In recent weeks, Zika infections independent of foreign travel were detected in Florida, with cases found in portions of Miami Beach and Palm Beach. Earlier this week, Zika-carrying mosquitoes were identified in St. Petersburg, on Florida’s Gulf Coast.
The virus — which can be transmitted by mosquitoes or through sexual intercourse — belongs to the group of pathogens known as flaviviruses, the same family to which the yellow fever and West Nile viruses belong. Zika first was identified in Brazil in mid-2013.
Whether the pathogen spreads rapidly to other states in patterns similar to those seen with the movement of West Nile has yet to be determined, some scientists have said.
However, tropical disease experts at the World Health Organization have emphasized the speed with which mosquitoes spread the Zika infection across large swaths of South and Central America, and have warned that mosquitoes in the United States can spread it widely too.
The cases studied for the new report stemmed from 438 pregnancies involving women who were seen by doctors at Instituto de Pesquisa in northeastern Brazil, the region struck hardest by the infection.
The women were institute patients from June 2015 to May, according to the report. They were referred to the facility for one of three reasons: a rash consistent with a Zika infection, suspected fetal neurological damage, or tests confirming the virus in the mother’s blood.
In adults, most cases of Zika are so mild that people are unaware of the infection, medical experts said. For others, the most obvious symptoms can include rash, fever, headache and joint pain. Some adults have developed Guillain-Barré syndrome, a rare condition typified by weakness and tingling in the extremities.

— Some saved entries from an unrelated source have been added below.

(* ===== verification/DeclStates.v ===== *)
(** Well-formed states of the type system and what keeps them so: the schemes in
    scope quantify all their variables, ADTs and aliases mention only their parameters,
    and the supply is ahead of every variable in use. Here the declarations of
    functions, classes and instances; [DeclsSound] adds those of types. *)

From stdpp Require Import sorting.
From S2P Require Import Prelude Span Types BTree Unify UnifyComplete Unifier UnifierSound.
From S2P Require Import Syntax Ast Adts TypedExprs TypeEnv TypeClasses LetRec Infer InferExpr Typing InferRuns InferPattern InferAnswers InferCases InferApps InferLets InferSound InferType Keeps AdtFamily TypeDecls ClassDecls FnDecls.

(** * Well-formed states *)

Abbreviation next s := (counter (ts_supply s)).

Definition closed_scheme (n : nat) (s : Scheme) : Prop :=
  (forall b, b ∈ ids s -> b < n) /\ forall y, y ∈ scheme_vars_in ∅ s -> y ∈ ids s.

Record well_formed (s : TypeSystem) : Prop := {
  wf_scope : env_type_vars (ts_env s) = ∅;
  wf_schemes name vs v : TypeEnv_lookup (ts_env s) name = Some vs -> v ∈ vs -> closed_scheme (next s) (value_scheme v);
  wf_adts : adts_closed (ts_adts s);
  wf_params name adt y : ts_adts s !! name = Some adt -> y ∈ param_ids adt -> y < next s;
  wf_aliases : aliases_closed (ts_aliases s)
}.

Lemma closed_scheme_mono n n' s : n <= n' -> closed_scheme n s -> closed_scheme n' s.
Proof. intros Hn [Hb Hy]. split; [|done]. intros b Hin. specialize (Hb b Hin). lia. Qed.

Lemma well_formed_env s : well_formed s -> closed_env (next s) (ts_env s).
Proof.
  intros Hw. split; [apply Hw|]. intros sc (name & vs & v & Hl & Hv & ->)%elem_of_env_schemes.
  by eapply (wf_schemes _ Hw).
Qed.

Lemma well_formed_new : well_formed TypeSystem_new.
Proof.
  split; [done|..].
  - intros name vs v H. unfold TypeEnv_lookup in H. simpl in H. by rewrite lookup_empty in H.
  - intros name adt variant fs f y H. simpl in H. by rewrite lookup_empty in H.
  - intros name adt y H. simpl in H. by rewrite lookup_empty in H.
  - intros name alias body y H. simpl in H. by rewrite lookup_empty in H.
Qed.

(** ** Computations on well-formed states *)

(** From a well-formed state with [P], [m] ends in a well-formed state whose supply
    is not behind, with [Q] of its answer. *)
Definition gives {A} (P : TypeSystem -> Prop) (m : checking A) (Q : A -> TypeSystem -> Prop) : Prop :=
  forall s r s', P s -> well_formed s -> m s = Some (r, s') ->
    well_formed s' /\ next s <= next s' /\ match r with Ok a => Q a s' | Err _ => True end.

Abbreviation always := (fun _ : TypeSystem => True).
Abbreviation anything := (fun _ (_ : TypeSystem) => True).

Lemma gives_ret {A} (P : TypeSystem -> Prop) (a : A) Q : (forall s, P s -> Q a s) -> gives P (rret a) Q.
Proof. intros H s r s' HP Hw [= <- <-]. split_and!; [done|done|by apply H]. Qed.

Lemma gives_throw {A} P e (Q : A -> TypeSystem -> Prop) : gives P (rthrow e) Q.
Proof. by intros s r s' HP Hw [= <- <-]. Qed.

Lemma gives_then {A B} P (m : checking A) (k : A -> checking B) Q R :
  gives P m Q -> (forall a, gives (Q a) (k a) R) -> gives P (rthen m k) R.
Proof.
  intros Hm Hk s r s' HP Hw. unfold rthen. destruct (m s) as [[[a|e] s1]|] eqn:E; [| |done].
  - destruct (Hm _ _ _ HP Hw E) as (Hw1 & Hn & HQ). intros H. destruct (Hk a _ _ _ HQ Hw1 H) as (? & ? & ?).
    split_and!; [done|lia|done].
  - intros [= <- <-]. by destruct (Hm _ _ _ HP Hw E) as (? & ? & _).
Qed.

Lemma gives_weaken {A} (P P' : TypeSystem -> Prop) (m : checking A) (Q Q' : A -> TypeSystem -> Prop) :
  gives P m Q -> (forall s, P' s -> P s) -> (forall a s, Q a s -> Q' a s) -> gives P' m Q'.
Proof.
  intros Hm HP HQ s r s' H' Hw E. destruct (Hm _ _ _ (HP _ H') Hw E) as (? & ? & Hr). split_and!; [done|done|].
  destruct r; [by apply HQ|done].
Qed.

Lemma gives_spanning {A} span P (m : checking A) Q : gives P m Q -> gives P (spanning span m) Q.
Proof.
  intros Hm s r s' HP Hw. unfold spanning. destruct (m s) as [[r1 s1]|] eqn:E; [|done]. intros [= <- <-].
  destruct (Hm _ _ _ HP Hw E) as (? & ? & ?). split_and!; [done|done|]. by destruct r1.
Qed.

(** A computation that leaves the state alone. *)
Definition steady {A} (m : checking A) (Q : TypeSystem -> A -> Prop) : Prop :=
  forall s r s', m s = Some (r, s') -> s' = s /\ forall a, r = Ok a -> Q s a.

Lemma gives_steady {A} P (m : checking A) Q :
  steady m Q -> gives P m (fun a s => P s /\ Q s a).
Proof.
  intros Hm s r s' HP Hw E. destruct (Hm _ _ _ E) as [-> HQ]. split_and!; [done|done|]. destruct r; [by split; [|apply HQ]|done].
Qed.

Lemma gives_steady_then {A B} P (m : checking A) (k : A -> checking B) Q R :
  steady m Q -> (forall a, gives (fun s => P s /\ Q s a) (k a) R) -> gives P (rthen m k) R.
Proof. intros Hm Hk. eapply gives_then; [by apply gives_steady|]. exact Hk. Qed.

Lemma gives_unchanged {A} P (m : checking A) Q : steady m Q -> gives P m (fun _ => P).
Proof. intros Hm s r s' HP Hw E. destruct (Hm _ _ _ E) as [-> _]. split_and!; [done|done|]. by destruct r. Qed.

Lemma steady_ret {A} (a : A) : steady (rret a) (fun _ b => b = a).
Proof. intros s r s' [= <- <-]. split; [done|]. by intros b [= ->]. Qed.
Lemma steady_asks {A} (f : TypeSystem -> A) : steady (asks f) (fun s a => a = f s).
Proof. intros s r s' [= <- <-]. split; [done|]. by intros a [= ->]. Qed.
Lemma steady_when b e : steady (when b e) (fun _ _ => b = false).
Proof. intros s r s'. destruct b; intros [= <- <-]; by split. Qed.
Lemma steady_result {A} (m : result TypeError A) : steady (pure_result m) (fun _ a => m = Ok a).
Proof. intros s r s' [= <- <-]. by split. Qed.
Lemma steady_fueled {A} (m : fueled TypeError A) : steady (pure_fueled m) (fun _ a => m = Some (Ok a)).
Proof. intros s r s'. unfold pure_fueled. destruct m; [|done]. intros [= <- <-]. split; [done|]. by intros a ->. Qed.
Lemma steady_ok_or {A} (o : option A) e : steady (ok_or o e) (fun _ a => o = Some a).
Proof. intros s r s'. destruct o; intros [= <- <-]; (split; [done|]); by intros a' [= ->]. Qed.
Lemma steady_state {A} (m : TypeSystem -> checking A) Q : (forall s, steady (m s) (fun _ => Q s)) -> steady (fun s => m s s) Q.
Proof. intros Hm s r s'. apply Hm. Qed.
Lemma steady_then {A B} (m : checking A) (k : A -> checking B) Q R :
  steady m Q -> (forall a, steady (k a) R) -> steady (rthen m k) R.
Proof.
  intros Hm Hk s r s'. unfold rthen. destruct (m s) as [[[a|e] s1]|] eqn:E; [| |done]; destruct (Hm _ _ _ E) as [-> _].
  - apply Hk.
  - by intros [= <- <-].
Qed.
Lemma steady_for_each {A} (f : A -> checking unit) l : (forall a, steady (f a) (fun _ _ => True)) -> steady (for_each f l) (fun _ _ => True).
Proof.
  intros Hf. induction l as [|a l IH]; simpl; [by intros s r s' [= <- <-]|]. by eapply steady_then.
Qed.
Lemma steady_weaken {A} (m : checking A) Q Q' : steady m Q -> (forall s a, Q s a -> Q' s a) -> steady m Q'.
Proof. intros Hm HQ s r s' E. destruct (Hm _ _ _ E) as [-> H]. split; [done|]. intros a Ha. by apply HQ, H. Qed.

Dr. Fernanda Tovar-Moll, lead scientist of the Brazilian imaging research and a professor at the Federal University of Rio de Janeiro, wrote that it’s important for doctors to understand the fetal impact of a Zika infection. And it’s also important that doctors recognize possible virus-caused brain damage when they see malformations via medical imaging, she said.

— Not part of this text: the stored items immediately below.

(* ===== verification/DeclsSound.v ===== *)
(** Declarations keep the type system well formed, so that inference after them is
    sound. *)

From stdpp Require Import sorting.
From S2P Require Import Prelude Span Types BTree Unify UnifyComplete Unifier UnifierSound.
From S2P Require Import Syntax Ast Adts TypedExprs TypeEnv TypeClasses LetRec Infer InferExpr Typing InferRuns InferPattern InferAnswers InferCases InferApps InferLets InferSound InferType Keeps AdtFamily TypeDecls ClassDecls FnDecls DeclStates.

Section TypeDeclarations.
Variable fuel : nat.

(** * Types *)

Definition closed_adt (adt : AdtDecl) : Prop :=
  forall (v : AdtVariant) a y, v ∈ adt_variants adt -> a ∈ Adts.variant_args v -> y ∈ vars (AdtArgument_typ a) -> y ∈ param_ids adt.

Lemma closed_adt_fields adt (v : AdtVariant) fs f y :
  closed_adt adt -> v ∈ adt_variants adt -> record_fields v = Some fs -> f ∈ fs -> y ∈ vars f.2 -> y ∈ param_ids adt.
Proof.
  intros Hc Hv Hr Hf Hy. unfold record_fields in Hr. destruct (Adts.variant_args v) as [|a []] eqn:Ea; [done| |by destruct a as [[]|]].
  apply (Hc v a y Hv); [rewrite Ea; by left|]. destruct a as [[| | | | |fields] docs|fields docs]; try done; injection Hr as <-; simpl.
  - apply union_list_elem. by exists f.
  - apply union_list_elem. exists f. split; [|done]. by apply sort_by_key_elem.
Qed.

Lemma fresh_params_spec names : forall u p,
  p ∈ (fresh_params names u).1 -> counter u <= tv_id (param_var p) < counter (fresh_params names u).2.
Proof.
  induction names as [|n names IH]; intros u p; simpl; [by intros ?%not_elem_of_nil|].
  specialize (IH (mkSupply (counter u + 1))).
  assert (forall u, counter u <= counter (fresh_params names u).2) as Hm.
  { clear. induction names as [|m names IH]; intros u; simpl; [done|]. specialize (IH (mkSupply (counter u + 1))).
    destruct (fresh_params _ _). simpl in *. lia. }
  specialize (Hm (mkSupply (counter u + 1))). destruct (fresh_params _ _) as [ps u']. simpl in *.
  intros [->|Hp]%elem_of_cons; simpl; [lia|]. specialize (IH p Hp). lia.
Qed.

Lemma fresh_params_forward names : forall u, counter u <= counter (fresh_params names u).2.
Proof.
  induction names as [|m names IH]; intros u; simpl; [done|]. specialize (IH (mkSupply (counter u + 1))).
  destruct (fresh_params _ _). simpl in *. lia.
Qed.

Lemma copy_docs_vars ps : forall docs, map param_var (copy_type_param_docs ps docs) = map param_var ps.
Proof.
  unfold copy_type_param_docs. induction ps as [|p ps IH]; intros [|d docs]; simpl; try done. by rewrite IH.
Qed.

Lemma param_ids_vars adt : param_ids adt = map tv_id (map param_var (adt_params adt)).
Proof. unfold param_ids. by rewrite map_map. Qed.

Lemma param_map_scoped ps t y : scoped (param_map ps) t -> y ∈ vars t -> y ∈ map tv_id (map param_var ps).
Proof.
  intros Ht (name & tv & Hv & <-)%Ht. apply list_elem_of_fmap. exists tv. split; [done|]. revert Hv. unfold param_map.
  assert (forall m : gmap Symbol TypeVar, foldl (fun m p => <[Adts.param_name p := param_var p]> m) m ps !! name = Some tv ->
            m !! name = Some tv \/ tv ∈ map param_var ps) as H.
  { clear Ht. induction ps as [|p ps IH]; intros m; simpl; [by left|]. intros Hx.
    destruct (IH _ Hx) as [Hm|H]; [apply lookup_insert_Some in Hm as [[_ <-]|[_ Hm]]|]; [right; by left|by left|right; by right]. }
  intros [Hv|Hv]%H; [by rewrite lookup_empty in Hv|done].
Qed.

Lemma type_from_expr_scoped s decl params e : forall t, type_from_expr s decl params e = Ok t -> scoped params t.
Proof.
  induction e as [sp name|sp f a IHf IHa|sp a r IHa IHr|sp es IH|sp fs IH] using TypeExpr_ind'; intros t;
    cbn [type_from_expr]; intros H%spanned_Ok.
  - destruct (params !! _) as [tv|] eqn:Hv.
    + injection H as <-. intros y Hy. simpl in Hy. apply elem_of_singleton in Hy as ->. eauto.
    + destruct (type_arity _ _ _); [injection H as <-; apply scoped_con|done].
  - apply rbind_Ok in H as (f' & Hf & (a' & Ha & [= <-])%rbind_Ok). apply scoped_app; eauto.
  - apply rbind_Ok in H as (f' & Hf & (a' & Ha & [= <-])%rbind_Ok). apply scoped_fun; eauto.
  - apply rbind_Ok in H as (ts & Hts & [= <-]). apply map_result_Ok in Hts. apply scoped_tuple.
    induction Hts as [|e t es ts Ht _ IHts]; [constructor|]. apply Forall_cons in IH as [He IH]. constructor; auto.
  - apply rbind_Ok in H as (ts & Hts & [= <-]). apply map_result_Ok in Hts. apply scoped_record.
    induction Hts as [|f g fs ts (u & Hu & [= <-])%rbind_Ok _ IHts]; [constructor|].
    apply Forall_cons in IH as [Hf IH]. constructor; [by apply Hf|auto].
Qed.

(** ** Declarations from source *)

Lemma steady_map {A B} (f : A -> checking B) (Q : A -> TypeSystem -> B -> Prop) l :
  (forall a, steady (f a) (Q a)) -> steady (run_map f l) (fun s bs => Forall2 (fun a b => Q a s b) l bs).
Proof.
  intros Hf. induction l as [|a l IH]; simpl; [intros s r s' [= <- <-]; split; [done|by intros ? [= <-]]|].
  intros s r s'. unfold rthen. destruct (f a s) as [[[b|e] s1]|] eqn:E1; [| |done]; destruct (Hf _ _ _ _ E1) as [-> Hb].
  2:{ by intros [= <- <-]. }
  destruct (run_map f l s) as [[[bs|e] s2]|] eqn:E2; [| |done]; destruct (IH _ _ _ E2) as [-> Hbs]; intros [= <- <-]; split; try done.
  intros ? [= <-]. constructor; [by apply Hb|by apply Hbs].
Qed.

Lemma steady_post {A B} (m : checking A) (g : A -> B) Q R :
  steady m Q -> (forall s a, Q s a -> R s (g a)) -> steady (let~ a := m in rret (g a)) R.
Proof.
  intros Hm HR s r s'. unfold rthen. destruct (m s) as [[[a|e] s1]|] eqn:E; [| |done]; destruct (Hm _ _ _ E) as [-> Ha];
    intros [= <- <-]; split; try done. intros b [= <-]. by apply HR, Ha.
Qed.

Definition in_scope (params : gmap Symbol TypeVar) (t : ty) (s : TypeSystem) : Prop :=
  aliases_closed (ts_aliases s) -> scoped params t.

“Imaging is essential for identifying the presence and severity of structural changes induced by the infection, especially in the central nervous system,” Tovar-Moll said.

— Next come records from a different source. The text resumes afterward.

Lemma exports_spec p id name :
  let d := package_decls p in
  let e := exports_from_package p (prefix_for_module id) id in
  export_value e name = exported_as id KValue (public_fns d ++ (public_type_decls d ≫= constructors)) name /\
  export_typ e name = exported_as id KType (map type_decl_name (public_type_decls d)) name /\
  export_class e name = exported_as id KClass (public_classes d) name.
Proof.
  cbv zeta. set (d := package_decls p). set (prefix := prefix_for_module id). unfold exports_from_package. fold d prefix.
  destruct (collect_local_renames_from_declarations d prefix) as [[values types] classes] eqn:E.
  assert (Hv : forall x, x ∈ local_values d -> values !! x = Some (qualify prefix x)).
  { intros x Hx. pose proof (values_lookup d prefix x) as H. rewrite E in H. simpl in H. by rewrite H, decide_True. }
  injection E as _ <- <-.
  assert (Hfn : forall x, x ∈ map (fun f => var_name (fn_name f)) (filter (fun f => fn_is_pub f = true) (d_fns d)) ->
    values !! x = Some (qualify prefix x)).
  { intros x (f & -> & [_ Hf]%list_elem_of_filter)%list_elem_of_fmap. apply Hv, elem_of_app. left. by apply (list_elem_of_fmap_2 (fun f => var_name (fn_name f))). }
  assert (Hdf : forall x, x ∈ map (fun f => var_name (declare_name f)) (filter (fun f => declare_is_pub f = true) (d_declare_fns d)) ->
    values !! x = Some (qualify prefix x)).
  { intros x (f & -> & [_ Hf]%list_elem_of_filter)%list_elem_of_fmap. apply Hv, elem_of_app. right. apply elem_of_app. left.
    by apply (list_elem_of_fmap_2 (fun f => var_name (declare_name f))). }
  assert (Htd : forall td x, td ∈ public_type_decls d -> x ∈ constructors td -> values !! x = Some (qualify prefix x)).
  { intros td x [_ Ht]%list_elem_of_filter Hx. by eapply Hv, constructors_local. }
  assert (Hren : forall names x, x ∈ names -> foldl (rename_to prefix) ∅ names !! x = Some (qualify prefix x)).
  { intros names x Hx. by rewrite rename_to_lookup, decide_True. }
  unfold exports_from_declarations, exported_as. fold (public_type_decls d). fold (public_classes d). fold prefix.
  set (key := module_key_for_module id). split_and!.
  - rewrite keeps_slot by (intros; apply value_in_class).
    rewrite (constructors_exported _ _ key prefix) by done.
    rewrite (fills_slot key values KValue insert_value export_value prefix) by (done || apply value_in_value).
    rewrite (fills_slot key values KValue insert_value export_value prefix) by (done || apply value_in_value).
    unfold public_fns. set (B := map _ _). set (A := map _ _). set (C := _ ≫= _).
    destruct (decide (name ∈ C)); [by rewrite decide_True by (apply elem_of_app; by right)|].
    destruct (decide (name ∈ B)); [by rewrite decide_True by (apply elem_of_app; left; apply elem_of_app; by right)|].
    destruct (decide (name ∈ A)); [by rewrite decide_True by (apply elem_of_app; left; apply elem_of_app; by left)|].
    rewrite decide_False; [done|]. by intros [[?|?]%elem_of_app|?]%elem_of_app.
  - rewrite keeps_slot by (intros; apply type_in_class). rewrite (types_exported _ _ key prefix).
    + by rewrite !keeps_slot by (intros; apply type_in_value).
    + intros td [_ Ht]%list_elem_of_filter. apply Hren. by apply list_elem_of_fmap_2.
  - rewrite (fills_slot key _ KClass insert_class export_class prefix); [|apply class_in_class|].
    + by rewrite classes_kept, !keeps_slot by (intros; apply class_in_value).
    + intros x (c & -> & [_ Hc]%list_elem_of_filter)%list_elem_of_fmap. apply Hren. by apply list_elem_of_fmap_2.
Qed.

More than 3,000 babies have been born with brain damage in Brazil since 2013, according to estimates from WHO.
“We are asking women to delay pregnancy if they are considering travel to areas where Zika is active,” said Dr. Jill Rabin, co-chief of ambulatory care and women’s health programs at Northwell Health in New Hyde Park. She said the first trimester of pregnancy is the period when the virus poses its greatest risks.
Cells attacked by the virus are those involved in the brain’s “scaffolding,” Rabin said, referring to the radial glial cells that are involved in forming the fetal spinal cord and the underlying structure of the brain itself.
Local Zika screening and pregnancy
Leading medical centers on Long Island screen women of childbearing age and their sexual partners when there is suspicion of exposure to the Zika virus.
Zika testing requires paperwork and approval by the New York State Department of Health. All screenings to date have involved travel-related exposure. There is no evidence of Zika-carrying mosquitoes on Long Island.
- Nassau University Medical Center in East Meadow began a formal Zika screening program in February.
- Northwell Health’s Manhasset campus has a Zika-In-Pregnancy Program, which opened in March.
- Stony Brook University Hospital does not have a formal program, but offers screening and monitoring through its Department of Obstetrics and Gynecology.